== DATA FOR ANALYSIS ==
(** X9: a kill of another player touches the killer's and the victim's
    records and no third one.  The killer gains the style points and the
    reward of the returned dictionary and one lifetime kill; the victim
    keeps half the points, gets one more death, remembers the killer and
    loses the streak. *)
Theorem kill_touches_two_records now k v w s :
  k <> v ->
  let pk := snd (get_player k s) in
  let pv := snd (get_player v s) in
  let out := process_kill now k v w s in
  let r := snd out in
  exists pk' pv',
    players (fst out) !! k = Some pk' /\ players (fst out) !! v = Some pv'
    /\ points pk' = points pk + r_style_points r
    /\ rank pk' = r_rank_after r
    /\ total_rtc pk' = (total_rtc pk + r_total_rtc r)%Q
    /\ total_kills pk' = total_kills pk + 1
    /\ deaths pk' = deaths pk
    /\ points pv' = points pv / 2
    /\ deaths pv' = deaths pv + 1
    /\ total_kills pv' = total_kills pv
    /\ last_killer pv' = k
    /\ killstreak pv' = 0
    /\ forall n, n <> k -> n <> v -> players (fst out) !! n = players s !! n.
Proof.
  intros Hkv pk pv out r.
  exists (killer_after now v w (first_blood_claimed s) pk), (victim_after k pv).
  subst out r. rewrite process_kill_players, process_kill_result. cbv zeta.
  rewrite lookup_insert_ne by congruence.
  rewrite lookup_insert_eq, lookup_insert_eq.
  rewrite lookup_insert_ne by congruence.
  rewrite get_player_lookup, decide_True by reflexivity.
  rewrite (get_player_snd_other k v s Hkv). fold pv. cbn [default].
  split; [reflexivity|]. split; [reflexivity|].
  cbn [r_style_points r_rank_after r_total_rtc].
  unfold killer_after. fold pk.
  destruct (kill_bonuses _ _ _ _ _ _ _ _) as [[[lastk weapons] combo] tally].
  cbn. repeat split.
  intros n Hk Hv. rewrite !lookup_insert_ne by congruence.
  rewrite !get_player_lookup, !decide_False by congruence. reflexivity.
Qed.

Lemma kill_touches_two_records_witness :
  exists pk' pv',
    players (fst (process_kill 5 "a" "b" "gun" (init 0))) !! "a"%string = Some pk'
    /\ players (fst (process_kill 5 "a" "b" "gun" (init 0))) !! "b"%string
       = Some pv'
    /\ points pk'
       = points (snd (get_player "a" (init 0)))
         + r_style_points (snd (process_kill 5 "a" "b" "gun" (init 0)))
    /\ rank pk' = r_rank_after (snd (process_kill 5 "a" "b" "gun" (init 0)))
    /\ total_rtc pk'
       = (total_rtc (snd (get_player "a" (init 0)))
          + r_total_rtc (snd (process_kill 5 "a" "b" "gun" (init 0))))%Q
    /\ total_kills pk' = total_kills (snd (get_player "a" (init 0))) + 1
    /\ deaths pk' = deaths (snd (get_player "a" (init 0)))
    /\ points pv' = points (snd (get_player "b" (init 0))) / 2
    /\ deaths pv' = deaths (snd (get_player "b" (init 0))) + 1
    /\ total_kills pv' = total_kills (snd (get_player "b" (init 0)))
    /\ last_killer pv' = "a"%string
    /\ killstreak pv' = 0
    /\ forall n, n <> "a"%string -> n <> "b"%string ->
                 players (fst (process_kill 5 "a" "b" "gun" (init 0))) !! n
                 = players (init 0) !! n.
Proof.
  apply (kill_touches_two_records 5 "a" "b" "gun" (init 0)). discriminate.
Defined.

End StyleMore.

(** * More about the blood economy *)
Module BloodMore.
Import Blood BloodSteps BloodFacts.
Local Open Scope Q_scope.

(** Each handler stores one new state for the player it is about. *)
Lemma on_damage_dealt_players now a v damage w distance hs s :
  players (fst (on_damage_dealt now a v damage w distance hs s))
  = <[a := dealt_state now damage w distance hs (get_player now a s)]>
      (players s).
Proof. reflexivity. Qed.

Lemma on_kill_players now k v w distance s :
  players (fst (on_kill now k v w distance s))
  = <[k := kill_state now w distance (get_player now k s)]> (players s).
Proof. reflexivity. Qed.

Lemma on_damage_taken_players now p damage a s :
  players (fst (on_damage_taken now p damage a s))
  = <[p := taken_state damage (get_player now p s)]> (players s).
Proof. reflexivity. Qed.

Lemma on_death_players now p s :
  players (fst (on_death now p s))
  = <[p := death_state (get_player now p s)]> (players s).
Proof. reflexivity. Qed.

Lemma update_players now dt s :
  players (fst (update now dt s))
  = (fun st => fst (update_player now (default (now - last_update s) dt) st))
      <$> players s.
Proof.
  unfold update. cbn [fst players]. rewrite <- map_fmap_compose. reflexivity.
Qed.

(** A property of player states that the five state updates keep, for
    amounts and tick lengths satisfying [okq], holds of every stored
    state after a run of such events. *)
Section StateInvariant.
Variable okq : Q -> Prop.
Variable P : BloodState -> Prop.
Hypothesis P_new : forall now, P (new_state now).
Hypothesis P_dealt :
  forall now d w dist hs st,
    okq d -> P st -> P (dealt_state now d w dist hs st).
Hypothesis P_kill : forall now w dist st, P st -> P (kill_state now w dist st).
Hypothesis P_taken : forall d st, P st -> P (taken_state d st).
Hypothesis P_death : forall st, P st -> P (death_state st).
Hypothesis P_update :
  forall now dt st, okq dt -> P st -> P (fst (update_player now dt st)).

Lemma get_player_P now n s : all_states P s -> P (get_player now n s).
Proof.
  intros Hs. unfold get_player.
  destruct (players s !! n) as [st|] eqn:E; cbn; [eapply Hs, E | apply P_new].
Qed.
===
● EXERCISE BRIEF
Nothing in the records may change; output all of them exactly.

● SOLUTION TO THIS TASK
(** X9: a kill of another player touches the killer's and the victim's
    records and no third one.  The killer gains the style points and the
    reward of the returned dictionary and one lifetime kill; the victim
    keeps half the points, gets one more death, remembers the killer and
    loses the streak. *)
Theorem kill_touches_two_records now k v w s :
  k <> v ->
  let pk := snd (get_player k s) in
  let pv := snd (get_player v s) in
  let out := process_kill now k v w s in
  let r := snd out in
  exists pk' pv',
    players (fst out) !! k = Some pk' /\ players (fst out) !! v = Some pv'
    /\ points pk' = points pk + r_style_points r
    /\ rank pk' = r_rank_after r
    /\ total_rtc pk' = (total_rtc pk + r_total_rtc r)%Q
    /\ total_kills pk' = total_kills pk + 1
    /\ deaths pk' = deaths pk
    /\ points pv' = points pv / 2
    /\ deaths pv' = deaths pv + 1
    /\ total_kills pv' = total_kills pv
    /\ last_killer pv' = k
    /\ killstreak pv' = 0
    /\ forall n, n <> k -> n <> v -> players (fst out) !! n = players s !! n.
Proof.
  intros Hkv pk pv out r.
  exists (killer_after now v w (first_blood_claimed s) pk), (victim_after k pv).
  subst out r. rewrite process_kill_players, process_kill_result. cbv zeta.
  rewrite lookup_insert_ne by congruence.
  rewrite lookup_insert_eq, lookup_insert_eq.
  rewrite lookup_insert_ne by congruence.
  rewrite get_player_lookup, decide_True by reflexivity.
  rewrite (get_player_snd_other k v s Hkv). fold pv. cbn [default].
  split; [reflexivity|]. split; [reflexivity|].
  cbn [r_style_points r_rank_after r_total_rtc].
  unfold killer_after. fold pk.
  destruct (kill_bonuses _ _ _ _ _ _ _ _) as [[[lastk weapons] combo] tally].
  cbn. repeat split.
  intros n Hk Hv. rewrite !lookup_insert_ne by congruence.
  rewrite !get_player_lookup, !decide_False by congruence. reflexivity.
Qed.

Lemma kill_touches_two_records_witness :
  exists pk' pv',
    players (fst (process_kill 5 "a" "b" "gun" (init 0))) !! "a"%string = Some pk'
    /\ players (fst (process_kill 5 "a" "b" "gun" (init 0))) !! "b"%string
       = Some pv'
    /\ points pk'
       = points (snd (get_player "a" (init 0)))
         + r_style_points (snd (process_kill 5 "a" "b" "gun" (init 0)))
    /\ rank pk' = r_rank_after (snd (process_kill 5 "a" "b" "gun" (init 0)))
    /\ total_rtc pk'
       = (total_rtc (snd (get_player "a" (init 0)))
          + r_total_rtc (snd (process_kill 5 "a" "b" "gun" (init 0))))%Q
    /\ total_kills pk' = total_kills (snd (get_player "a" (init 0))) + 1
    /\ deaths pk' = deaths (snd (get_player "a" (init 0)))
    /\ points pv' = points (snd (get_player "b" (init 0))) / 2
    /\ deaths pv' = deaths (snd (get_player "b" (init 0))) + 1
    /\ total_kills pv' = total_kills (snd (get_player "b" (init 0)))
    /\ last_killer pv' = "a"%string
    /\ killstreak pv' = 0
    /\ forall n, n <> "a"%string -> n <> "b"%string ->
                 players (fst (process_kill 5 "a" "b" "gun" (init 0))) !! n
                 = players (init 0) !! n.
Proof.
  apply (kill_touches_two_records 5 "a" "b" "gun" (init 0)). discriminate.
Defined.

End StyleMore.

(** * More about the blood economy *)
Module BloodMore.
Import Blood BloodSteps BloodFacts.
Local Open Scope Q_scope.

(** Each handler stores one new state for the player it is about. *)
Lemma on_damage_dealt_players now a v damage w distance hs s :
  players (fst (on_damage_dealt now a v damage w distance hs s))
  = <[a := dealt_state now damage w distance hs (get_player now a s)]>
      (players s).
Proof. reflexivity. Qed.

Lemma on_kill_players now k v w distance s :
  players (fst (on_kill now k v w distance s))
  = <[k := kill_state now w distance (get_player now k s)]> (players s).
Proof. reflexivity. Qed.

Lemma on_damage_taken_players now p damage a s :
  players (fst (on_damage_taken now p damage a s))
  = <[p := taken_state damage (get_player now p s)]> (players s).
Proof. reflexivity. Qed.

Lemma on_death_players now p s :
  players (fst (on_death now p s))
  = <[p := death_state (get_player now p s)]> (players s).
Proof. reflexivity. Qed.

Lemma update_players now dt s :
  players (fst (update now dt s))
  = (fun st => fst (update_player now (default (now - last_update s) dt) st))
      <$> players s.
Proof.
  unfold update. cbn [fst players]. rewrite <- map_fmap_compose. reflexivity.
Qed.

(** A property of player states that the five state updates keep, for
    amounts and tick lengths satisfying [okq], holds of every stored
    state after a run of such events. *)
Section StateInvariant.
Variable okq : Q -> Prop.
Variable P : BloodState -> Prop.
Hypothesis P_new : forall now, P (new_state now).
Hypothesis P_dealt :
  forall now d w dist hs st,
    okq d -> P st -> P (dealt_state now d w dist hs st).
Hypothesis P_kill : forall now w dist st, P st -> P (kill_state now w dist st).
Hypothesis P_taken : forall d st, P st -> P (taken_state d st).
Hypothesis P_death : forall st, P st -> P (death_state st).
Hypothesis P_update :
  forall now dt st, okq dt -> P st -> P (fst (update_player now dt st)).

Lemma get_player_P now n s : all_states P s -> P (get_player now n s).
Proof.
  intros Hs. unfold get_player.
  destruct (players s !! n) as [st|] eqn:E; cbn; [eapply Hs, E | apply P_new].
Qed.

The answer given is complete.